*** Opening Exercise data ***

(** A step, when it is enabled. *)
Definition step (ev : Step) (c : amiClient) : option amiClient :=
  match ev with
  | Dialled => Some (install c)
  | Ready s => Some (session_ready s c)
  | Dies s => Some (die s c)
  | Retired s => Some (uninstall s c)
  | RunEnded err => Some (recordLastErr err c)
  | Packet s pkt => match es_blocked (events c) with None => Some (serve_packet s pkt c) | Some _ => None end
  | Enqueued => (fun q => with_events q c) <$> enqueue (events c)
  | Abandoned => (fun q => with_events q c) <$> abandon (events c)
  | Taken => (fun q => with_events q c) <$> take_event (events c)
  | Closing => Some (with_events (stop_events (events c)) c)
  | Calls aid req => Some (call aid req c)
  | CallsOnce req => Some (callOnce req c)
  | Chooses i =>
      with_caller i c (fun x => match phase x with Choosing => Some (choose_session i x c) | _ => None end)
  | Wakes i =>
      with_caller i c (fun x =>
        match phase x with
        | AwaitChange g => if decide (g = changed c) then None else Some (set_phase i Choosing c)
        | _ => None
        end)
  | Proceeds i =>
      with_caller i c (fun x =>
        match phase x with
        | AwaitReady s => if is_ready c s then Some (register_waiter i s x c) else None
        | _ => None
        end)
  | SeesDead i =>
      with_caller i c (fun x =>
        match phase x with
        | AwaitReady s =>
            if is_dead c s then
              Some (if once x then set_phase i (Returned (inr disconnected)) c else set_phase i Choosing c)
            else None
        | AwaitReply s ch => if is_dead c s then Some (set_phase i (Leaving s ch SessionDead) c) else None
        | _ => None
        end)
  | Writes i result =>
      with_caller i c (fun x =>
        match phase x with Writing s ch => Some (write_request i s ch x result c) | _ => None end)
  | Receives i =>
      with_caller i c (fun x =>
        match phase x with
        | AwaitReply s ch =>
            match chans c !! ch with
            | Some (pkt :: _) => Some (set_phase i (Leaving s ch (Result (inl pkt))) c)
            | _ => None
            end
        | _ => None
        end)
  | Leaves i retry =>
      with_caller i c (fun x =>
        match phase x with Leaving s ch o => Some (leave_action i s x o retry c) | _ => None end)
  | TimesOut i =>
      with_caller i c (fun x =>
        match phase x with
        | AwaitChange _ | AwaitReady _ => Some (set_phase i (Returned (inr (AppErr (unavailable (lastErr c))))) c)
        | AwaitReply s ch => Some (set_phase i (Leaving s ch (Result (inr action_timeout))) c)
        | _ => None
        end)
  | Canceled i err =>
      with_caller i c (fun x =>
        match phase x with
        | Choosing => if once x then None else Some (set_phase i (Returned (inr err)) c)
        | AwaitChange _ => Some (set_phase i (Returned (inr (AppErr (unavailable (lastErr c))))) c)
        | AwaitReady _ => Some (set_phase i (Returned (inr err)) c)
        | AwaitReply s ch => Some (set_phase i (Leaving s ch (Result (inr err))) c)
        | _ => None
        end)
  end.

*** Closing Exercise data ***

● **What to work on**: In the entries above, identify every line with the string "events".

● **Reply**:
  | Packet s pkt => match es_blocked (events c) with None => Some (serve_packet s pkt c) | Some _ => None end
  | Enqueued => (fun q => with_events q c) <$> enqueue (events c)
  | Abandoned => (fun q => with_events q c) <$> abandon (events c)
  | Taken => (fun q => with_events q c) <$> take_event (events c)
  | Closing => Some (with_events (stop_events (events c)) c)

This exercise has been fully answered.